蔦屋書店・神崎のオススメ『方舟を燃やす』角田光代/新潮社
 
 
都市伝説、噂、宗教、オカルト、予知に予言。私たちは溢れかえった多くの情報やニュースの中で溺れるように生活している。それは果たして真か偽か、正か邪か、善か悪か。信じるか疑うかの間で揺れ動いている。
 
物語は二人の人物の1967年から2020年までが交互に描かれる。
一人は1967年生まれの柳原飛馬。鳥取の小さな町で少年時代を過ごす。ある日、入院中の母親が自殺する。飛馬はそれを自分のせいだと思っている。大学進学を機に上京し公務員となり、子どもの貧困が問題となり始めたころから子ども食堂に関わっていく。
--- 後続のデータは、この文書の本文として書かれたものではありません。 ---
(** "/dev/" *)
Definition dev_prefix : list Z := [47; 100; 101; 118; 47].

(** [snprintf(name, 256, "/dev/%s", fmt)] *)
Definition dev_name (fmt : list Z) : list Z := take 255 (dev_prefix ++ fmt).

(** ** State *)

Definition classes_head : Z := 1.    (** &seL4_RegisteredClasses.others *)
Definition devs_head : Z := 2.       (** &all_devs.siblings *)

Definition with_heap (r : registry) (h : heap) : registry :=
  let '(Reg _ c u d v k l y) := r in Reg h c u d v k l y.
Definition with_classes (r : registry) (c : gmap Z seL4_Class) : registry :=
  let '(Reg h _ u d v k l y) := r in Reg h c u d v k l y.
Definition with_cur (r : registry) (u : Z) : registry :=
  let '(Reg h c _ d v k l y) := r in Reg h c u d v k l y.
Definition with_devs (r : registry) (d : gmap Z Z) : registry :=
  let '(Reg h c u _ v k l y) := r in Reg h c u d v k l y.
Definition with_cdevs (r : registry) (v : gmap Z cdev) : registry :=
  let '(Reg h c u d _ k l y) := r in Reg h c u d v k l y.
Definition with_cls (r : registry) (k : gset Z) : registry :=
  let '(Reg h c u d v _ l y) := r in Reg h c u d v k l y.
Definition with_alloc (r : registry) (l y : gset Z) : registry :=
  let '(Reg h c u d v k _ _) := r in Reg h c u d v k l y.

(** The statics: empty lists, no device. *)
Definition initial (statics : gset Z) : registry :=
  Reg (Heap {[ classes_head := classes_head; devs_head := devs_head ]}
            {[ classes_head := classes_head; devs_head := devs_head ]})
    ∅ 0 ∅ ∅ ∅ ({[ classes_head; devs_head ]} ∪ statics) ∅.

Definition cdev_at (r : registry) (p : Z) : res cdev :=
  match rg_cdevs r !! p with Some c => Ok c | None => Err UB end.
Definition class_at (r : registry) (a : Z) : res seL4_Class :=
  match rg_classes r !! a with Some c => Ok c | None => Err UB end.
Definition dev_entry_at (r : registry) (a : Z) : res Z :=
  match rg_devs r !! a with Some c => Ok c | None => Err UB end.

(** ** Operations *)

Section Ops.
Context {A : ObjAlloc}.

Definition alloc (r : registry) (o : object) : registry * Z :=
  match obj_malloc (rg_live r) o with
  | Some a => (with_alloc r ({[a]} ∪ rg_live r) ({[a]} ∪ rg_dyn r), a)
  | None => (r, 0)
  end.

(** [kfree(NULL)] does nothing; anything else must come from [malloc]. *)
Definition release (r : registry) (a : Z) : res registry :=
  if a =? 0 then Ok r
  else
    let! _ := defined_if (bool_decide (a ∈ rg_dyn r)) in
    Ok (with_alloc r (rg_live r ∖ {[a]}) (rg_dyn r ∖ {[a]})).

(** A list node inside a new structure, its links not yet set. *)
Definition raw_node (h : heap) (a : Z) : heap := Heap (<[a := 0]> (nx h)) (<[a := 0]> (pv h)).

Definition cdev_init (r : registry) (dev ops : Z) : res registry :=
  let! c := cdev_at r dev in
  Ok (with_cdevs r (<[dev := Cdev ops (cd_owner c) (cd_dev c)]> (rg_cdevs r))).

Definition cdev_alloc (r : registry) : registry * Z :=
  let '(r, dev) := alloc r O_cdev in
  if dev =? 0 then (r, 0)
  else (with_cdevs r (<[dev := cdev_junk dev]> (rg_cdevs r)), dev).

Definition cdev_put (r : registry) (p : Z) : res registry :=
  let! _ := cdev_at r p in
  let! _ := cassert (negb (p =? 0)) in
  if rg_cur r =? 0 then Ok (with_cur r p)
  else
    let '(r, l) := alloc r O_device_list in
    let! _ := cassert (negb (l =? 0)) in
    let r := with_devs r (<[l := p]> (rg_devs r)) in
    let! h := list_add (raw_node (rg_heap r) l) l devs_head in
    Ok (with_heap r h).

(** What the loop of [debug_device_status] prints, newest device first. *)
Definition debug_device_status (fuel : nat) (r : registry) : res (list (list Z * Z)) :=
  let! x := list_for_each_entry (R := Empty_set)
    (fun out cur =>
       let! c := class_at r cur in
       let! d := cdev_at r (cl_cdev c) in
       let! _ := defined_if (negb (cd_ops d =? 0)) in
       Ok (inl (out ++ [(cl_name c, cl_dev c)])))
    fuel (rg_heap r) classes_head [] in
  match x with inl out => Ok out | inr e => match e with end end.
もう一人は1967年には高校生だった望月不三子。父親の死によって大学進学を諦めて就職、結婚する。妊娠中に立ち寄った教会で開かれていた料理教室で自然食を知り傾倒していく。子どもにも自然食を強要、子どもが成長し疎遠になる。やがて偶然通りかかった子ども食堂に参加する。
 
飛馬と不三子の人生が子ども食堂で交差する2020年は、コロナウイルスがじわじわと広がり始め、やがてパンデミックとなって世界中を覆う。マスクの着用やアルコール消毒、ワクチン接種。何をどこまで信じるか、どこまで従うか。それは不安や戸惑い、軋轢を生む。子ども食堂への誹謗中傷も相次ぎ、中止を余儀なくされる。
 
1967年からのこの物語はコロナだけではなく、その時代の事件事故や社会情勢が背景に描かれている。コックリさんや口裂け女、ノストラダムスの大予言、カルト宗教の事件、2000年問題や原発事故…。人々は心のどこかで「ありえない」と疑いながらも、「もしかしたら」という思いも抱えて過ごしてきた。
 
「信じる」という人間が持つ本来の美しい感情や行為は、「信じる」の分母が大きくなるほど力を持ち、正義と権力を主張し始める。信じることで自分を縛り、身動きが取れなくなる。
 
旧約聖書『創世記』でノアは「洪水が地上を覆い尽くす」という神の言を信じ、命じられるままに方舟を造った。タイトルの『方舟を燃やす』の方舟は信じるモノ、コトの象徴だろう。それを「燃やす」という自発的行為は「信じる」という行為から自らを解き放つことを暗喩しているのであろうか。
 
AIの出現により本物か偽物かの区別はますます難しくなってきた。それでも信じる信じないを繰り返しながら、私たちはこれからも淡々とそれぞれの人生を生きていくのだろう。